Nous nous intéressons à bien d’autres problèmes :
concernant la vie du quartier, notamment les jeunes : Nous avons une permanence emploi afin d’essayer de leur trouver emploi ou stage. Nous les accueillons aussi le soir et en week-end.

Tout un travail d’écoute et d’attention
permet de discuter d’un certain nombre de problèmes, de dénouer des situations complexes tant au niveau des démarches à faire que des situations de conflit à l’égard des familles, de la population, des pouvoirs publics.

La partie Loisirs,
avec les enfants et les jeunes, occupe aussi une part de notre temps : organisation de soirées, de boums, de week-end, de camps…
Le Centre sert un peu de lieu de refuge à cette population jeune qui ne trouve guère de place ailleurs où elle puisse s’exprimer. Ces jeunes, sous des dehors agressifs parfois, cachent bien des richesses et surtout beaucoup de peur et d’appréhension face à un avenir incertain.

Nous avons constitué un groupe logement
qui se bat pour de meilleures conditions de logement. (Nous avons plusieurs cas de familles de 8 personnes dans un deux pièces de 30 m2).
Nous intervenons dans un projet de réhabilitation de quartier à travers la rénovation du bâti, nous essayons de créer d’autres rapports, d’autres solidarités entre les gens ; se connaître permet de faire tomber bien des barrières…

Nous avons lancé aussi un groupe « Jeunes retraités ».
Cesser son activité à 60 ans peut être vécu comme un drame. Pourquoi ne pas commencer à faire après 60 ans ce qu’on n’a jamais eu le temps de faire : bricolage, sorties, fêtes, action militante. Pourquoi ne pas mettre au service de la collectivité ce potentiel de bonne volonté et de disponibilité ?

Il y aurait bien d’autres pistes, sur lesquelles nous travaillons, qui mériteraient d’être développées. Notre action se veut globale donc ouverte à toute idée propre à dynamiser un quartier.

Etre un militant du cœur…

Tout homme, tout groupe mérite que nous lui portions attention quel que soit le passé ou les handicaps qui l’enchaînent. La solution des problèmes graves d’insécurité, de délinquance ne pourra passer que par une transformation du contexte social et économique dans lequel nous laissons évoluer des populations, sans toutefois exclure la répression indispensable.

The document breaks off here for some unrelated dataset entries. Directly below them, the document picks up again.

Lemma crash_write d n c off bs d' :
  durable d -> now (file d n) = Some c -> crash (write_at d n off bs) d' ->
  durable d' /\ (forall m, m <> n -> now (file d' m) = now (file d m)) /\
  exists c', now (file d' n) = Some c' /\ torn [overwrite c (Z.to_nat off) bs; c] c'.
Proof.
  intros Hd E Hc. split_and!; [apply Hc|..].
  - intros m Hm. rewrite (crash_file _ _ m Hc); rewrite (file_write_at _ _ c), decide_False by done; [done|apply Hd].
  - destruct Hc as [_ Hc]. specialize (Hc n). rewrite (file_write_at _ _ c), decide_True in Hc by done. cbn [now older] in Hc. rewrite Hd in Hc.
    by apply (crash_state_written [_; _]) in Hc.
Qed.

Lemma crash_remove d n c d' :
  durable d -> now (file d n) = Some c -> crash (set_now d n None) d' ->
  durable d' /\ (forall m, m <> n -> now (file d' m) = now (file d m)) /\ (now (file d' n) = None \/ now (file d' n) = Some c).
Proof.
  intros Hd E Hc. split_and!; [apply Hc|..].
  - intros m Hm. rewrite (crash_file _ _ m Hc); rewrite file_set_now, decide_False by done; [done|apply Hd].
  - destruct Hc as [_ Hc]. specialize (Hc n). rewrite file_set_now, decide_True in Hc by done. cbn [now older] in Hc. rewrite E, Hd in Hc.
    inversion Hc as [|pre ws post c' Ev Ht]; [by left|right]. destruct ws as [|w ws]; [destruct Ht as [[v [Hv _]] _]; by apply not_elem_of_nil in Hv|].
    destruct pre as [|y pre]; [done|]. injection Ev as <- Ev. destruct pre as [|y pre]; [|by destruct pre].
    injection Ev as <- Ev. destruct ws; [|done]. by apply torn_single in Ht as ->.
Qed.

(** A file equal to another outside one range. *)
Definition near (off len : nat) (c0 c : list Z) : Prop :=
  length c = length c0 /\ forall i, ~ (off <= i < off + len)%nat -> c !! i = c0 !! i.

Lemma near_refl off len c : near off len c c.
Proof. done. Qed.

Lemma near_overwrite off len c0 c bs :
  near off len c0 c -> length bs = len -> (off + len <= length c0)%nat ->
  near off len c0 (overwrite c off bs) /\ overwrite c off bs = overwrite c0 off bs.
Proof.
  intros [Hl Hn] Hb Ho. split; [split|].
  - rewrite length_overwrite. lia.
  - intros i Hi. rewrite lookup_overwrite by lia. rewrite decide_False by lia. by apply Hn.
  - apply overwrite_same; [lia|lia|]. intros i Hi. apply Hn. lia.
Qed.

Lemma near_torn off len c0 c bs c' :
  near off len c0 c -> length bs = len -> (off + len <= length c0)%nat -> torn [overwrite c off bs; c] c' -> near off len c0 c'.
Proof.
  intros [Hl Hn] Hb Ho Ht. apply torn_two in Ht as [Hl' Hs]; [|rewrite length_overwrite; lia]. split; [lia|].
  intros i Hi. rewrite Hs; [by apply Hn|]. rewrite lookup_overwrite by lia. by rewrite decide_False by lia.
Qed.

(** ** Opening a store *)

Lemma new_cache_ok max d : 0 < max -> cache_ok (new_cache max) d.
Proof. intros Hm. split; cbn; [done|rewrite size_empty; lia|set_solver|set_solver]. Qed.

Section Open.
Context (max : Z) (d : Disk).
Hypothesis Hmax : 0 < max.

Lemma open_run r s t :
  recover_fpw_journal_if_present (st true (fsync_dir d) (new_cache max)) = (r, s, t) ->
  with_max_open_files max d = (match r with Ok _ => Ok s | Err e => Err e end, fsync_dir d :: t).
Proof.
  intros E. unfold with_max_open_files. rewrite (proj2 (Z.eqb_neq _ _)) by lia.
  rewrite (io_run_bind sync_dir (fun _ => recover_fpw_journal_if_present) (mkStore d (new_cache max) true false false) tt _ _ r s t eq_refl E).
  by destruct r.
Qed.

Lemma open_none :
  now (file d JournalFile) = None -> with_max_open_files max d = (Ok (st true (fsync_dir d) (new_cache max)), [fsync_dir d]).
Proof.
  intros E. apply (open_run (Ok tt)).
  unfold recover_fpw_journal_if_present.
  eapply (io_run_bind_pure _ _ _ None); [|done]. unfold read_fpw_journal_record. apply io_run_bind_ask. cbn [disk]. by rewrite file_fsync_dir, now_settle, E.
Qed.

Lemma open_empty :
  now (file d JournalFile) = Some [] ->
  with_max_open_files max d =
    (Ok (st true (last_disk (fsync_dir d) (clear_trace (fsync_dir d))) (new_cache max)), fsync_dir d :: clear_trace (fsync_dir d)).
Proof.
  intros E.
  assert (E' : now (file (fsync_dir d) JournalFile) = Some []) by (by rewrite file_fsync_dir, now_settle).
  apply (open_run (Ok tt)).
  unfold recover_fpw_journal_if_present.
  eapply (io_run_bind_pure _ _ _ (Some [])); [|by eapply run_clear]. unfold read_fpw_journal_record. apply io_run_bind_ask. cbn [disk]. by rewrite E'.
Qed.

(** A journal that is neither empty nor whole is refused, and stays. *)
Lemma open_torn b :
  now (file d JournalFile) = Some b -> b <> [] ->
  (Z.of_nat (length b) = FPW_JOURNAL_RECORD_BYTES -> journal_accepted b = false) ->
  with_max_open_files max d = (Err InvalidData, [fsync_dir d]).
Proof.
  intros E Hb Hbad.
  assert (E' : now (file (fsync_dir d) JournalFile) = Some b) by (by rewrite file_fsync_dir, now_settle).
  apply (open_run (Err InvalidData) (st true (fsync_dir d) (new_cache max))).
  unfold recover_fpw_journal_if_present.
  assert (Hl0 : (Z.of_nat (length b) =? 0) = false) by (by destruct b).
  assert (Er : read_fpw_journal_record (st true (fsync_dir d) (new_cache max)) =
    (if Z.of_nat (length b) =? FPW_JOURNAL_RECORD_BYTES then Ok (Some b) else Err InvalidData, st true (fsync_dir d) (new_cache max), [])).
  { unfold read_fpw_journal_record. apply io_run_bind_ask. cbn [disk]. rewrite E', Hl0.
    destruct (Z.eqb_spec (Z.of_nat (length b)) FPW_JOURNAL_RECORD_BYTES) as [El|El]; cbn [negb]; [|done].
    rewrite take_ge by lia. by rewrite El, Z.eqb_refl. }
  destruct (Z.eqb_spec (Z.of_nat (length b)) FPW_JOURNAL_RECORD_BYTES) as [El|El]; [|by apply io_run_bind_err].
  eapply io_run_bind_pure; [exact Er|]. cbv beta iota. rewrite Hl0. apply io_run_bind_err. unfold parse_journal. rewrite El, Z.eqb_refl. cbn [negb].
  specialize (Hbad El). unfold journal_accepted in Hbad. destruct (bool_decide (slice b 0 8 = FPW_JOURNAL_MAGIC)); cbn [negb andb] in *; [|done].
  by rewrite Hbad.
Qed.

(** A whole record is written to its page. *)
Lemma open_whole p data :
  now (file d JournalFile) = Some (journal_record p data) ->
  in_u64 (relation_id p) -> 0 <= page_number p < FILE_PAGES -> is_page data ->
  let t := put_trace true (fsync_dir d) p data in
  let t' := clear_trace (last_disk (fsync_dir d) t) in
  with_max_open_files max d = (Ok (st true (last_disk (fsync_dir d) (t ++ t')) (new_cache max)), fsync_dir d :: t ++ t').
Proof.
  intros E Hr Hn Hd t t'. pose proof page_size_range as Hs.
  assert (E' : now (file (fsync_dir d) JournalFile) = Some (journal_record p data)) by (by rewrite file_fsync_dir, now_settle).
  pose proof (length_record p data Hd) as Hl.
  apply (open_run (Ok tt)).
  unfold recover_fpw_journal_if_present.
  eapply io_run_bind_pure.
  { unfold read_fpw_journal_record. apply io_run_bind_ask. cbn [disk]. rewrite E', Hl, Z.eqb_refl. cbn [negb].
    rewrite take_ge by lia. by rewrite Hl, Z.eqb_refl. }
  cbv beta iota. rewrite Hl. change (FPW_JOURNAL_RECORD_BYTES =? 0) with false. cbv iota.
  eapply io_run_bind_pure; [apply parse_record; [done|unfold in_u64, u64_max, FILE_PAGES in *; lia|done]|].
  assert (Hj : now (file (last_disk (fsync_dir d) t) JournalFile) = Some (journal_record p data)).
  { subst t. rewrite (put_trace_put true (fsync_dir d) p data ltac:(lia)), !decide_False by naive_solver. done. }
  revert Hj. subst t' t. unfold put_trace. rewrite <- !app_assoc. rewrite !last_disk_app. intros Hj.
  eapply io_run_bind; [by apply run_open|]. eapply io_run_bind_pure; [by apply run_try_mul|]. eapply io_run_bind_pure; [by apply run_seek_mul|].
  eapply (io_run_bind _ _ _ tt _ [_]); [done|]. eapply (io_run_bind _ _ _ tt _ [_]); [done|].
  eapply io_run_bind; [by apply run_checksum|]. by eapply run_clear.
Qed.

End Open.

(** ** The states a crash leaves *)

Section Atomic.
Context (max : Z) (d0 : Disk) (p : PageId) (data : list Z).
Hypothesis Hmax : 0 < max.
Hypothesis Hok : forall rel, rel_ok true d0 rel.
Hypothesis Hdur : durable d0.
Hypothesis Hnone : now (file d0 JournalFile) = None.
Hypothesis Hnum : 0 <= page_number p < rel_pages d0 (relation_id p).
Hypothesis Hrel : in_u64 (relation_id p).
Hypothesis Hdata : is_page data.

#[local] Abbreviation DF := (DataFile (relation_id p)).
#[local] Abbreviation CF := (ChecksumFile (relation_id p)).
#[local] Abbreviation sum := (le_bytes 4 (compute_crc32c data)).
#[local] Abbreviation off := (PS * Z.to_nat (page_number p))%nat.
#[local] Abbreviation soff := (4 * Z.to_nat (page_number p))%nat.

(** The journal is whole; the page and its checksum may be partly written. *)
Record half_written (d : Disk) : Prop := {
  hw_durable : durable d;
  hw_journal : now (file d JournalFile) = Some (journal_record p data);
  hw_data : exists c, now (file d DF) = Some c /\ near off PS (data_of d0 (relation_id p)) c;
  hw_sums : exists c, now (file d CF) = Some c /\ near soff 4 (sums_of d0 (relation_id p)) c;
  hw_other m : m <> JournalFile -> m <> DF -> m <> CF -> now (file d m) = now (file d0 m) }.

(** The page is written. *)
Definition written (d : Disk) : Prop := durable d /\ page_put true d0 d p data.

(** Nothing is written but the journal. *)
Definition unwritten (j : option (list Z)) (d : Disk) : Prop :=
  durable d /\ now (file d JournalFile) = j /\ forall m, m <> JournalFile -> now (file d m) = now (file d0 m).

Definition reachable (d : Disk) : Prop :=
  unwritten None d \/ (exists b, unwritten (Some b) d /\ (Z.of_nat (length b) = FPW_JOURNAL_RECORD_BYTES -> journal_accepted b = false)) \/
  half_written d \/ written d.

Lemma number_limit : 0 <= page_number p < FILE_PAGES.
Proof. pose proof (ro_limit _ _ _ (Hok (relation_id p))). lia. Qed.

Lemma data_fits : (off + PS <= length (data_of d0 (relation_id p)))%nat /\ length data = PS.
Proof.
  pose proof (ro_size _ _ _ (Hok (relation_id p))) as Hs. destruct Hdata as [Hl _]. unfold page_len in Hl. pose proof ps_pos as [Hps _].
  split; [|lia]. unfold PAGE_SIZE in *. nia.
Qed.

Lemma sums_fit : (soff + 4 <= length (sums_of d0 (relation_id p)))%nat /\ length sum = 4%nat.
Proof. pose proof (ro_sums _ _ _ (Hok (relation_id p))) as Hs. cbn iota in Hs. split; [lia|apply length_le_bytes]. Qed.

Lemma data_exists : now (file d0 DF) = Some (data_of d0 (relation_id p)).
Proof. pose proof data_fits as [Hf Hl]. pose proof ps_pos. unfold data_of in *. destruct (now (file d0 DF)); [done|]. cbn in Hf. unfold PAGE_SIZE in *. lia. Qed.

Plus je vis avec des jeunes dits difficiles,
plus je comprends leur désespoir pouvant déboucher sur la violence. Je ne dis pas que je l’approuve mais je la comprends.

Que des voix s’élèvent pour prêcher la compréhension, le respect, le soutien aux plus faibles, aux plus défavorisés. Je voudrai aussi que chacun s’interroge sur sa capacité de comprendre, d’aimer, de ne pas juger…

fr Jean-Pierre LACHAlZE, 17 mai 1984

(Publié dans Présence Mariste n°160, juillet 1984)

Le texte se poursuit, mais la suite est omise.